# Data for processing
(** * swag-mcp: endpoint normalisation and dynamic dispatch

    A shallow embedding of the discovery and dispatch code of the two
    servers the entry points start, [SimpleSwaggerMcpServer]
    ([src/swagger-mcp-simple.ts]) and [SimplePostmanMcpServer]
    ([src/postman-mcp-simple.ts]), and of parts of their legacy
    variants: the header resolver and the search of [SwaggerMcpServer],
    the tool names and the request headers of [PostmanMcpServer].  The
    properties of the specification that were checked against them follow
    the definitions, and further properties of the code follow these.

    Conventions.
    - A JavaScript string is a [string]: the sequence of the bytes of its
      UTF-8 encoding.  Case conversion and the character classes are the
      ASCII ones.
    - A JavaScript object used as a record of caller data
      ([Record<string, any>]) is an association list in insertion order
      with pairwise distinct keys, which is what [Object.entries] and
      [Object.keys] enumerate.  The one lookup by a name that a file
      chooses, [this.environment[name]], also finds the members every
      object inherits ([constructor], [toString], ...): [JS.inherited]
      gives what is found there.
    - The value [JSON.stringify(x, null, 2)] placed in a tool result is
      kept as the structured value [x].
    - The HTTP transport (axios) is a parameter of the dispatch tools.
    - A relevance score is a rational number: the scores are multiples of
      one half, which floating point adds without error. *)

From Stdlib Require Import String Ascii List ZArith QArith Lia Bool Arith.
From Stdlib Require Import DecimalString Sorted Permutation Setoid.
From Stdlib Require DecimalPos DecimalZ.
Import ListNotations.
Set Warnings "-register-all".
Close Scope Q_scope.
Local Open Scope list_scope.
Local Open Scope string_scope.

# What the exercise asks
Give only the count of lines in this material that contain the string "code".

# Response for this exercise
2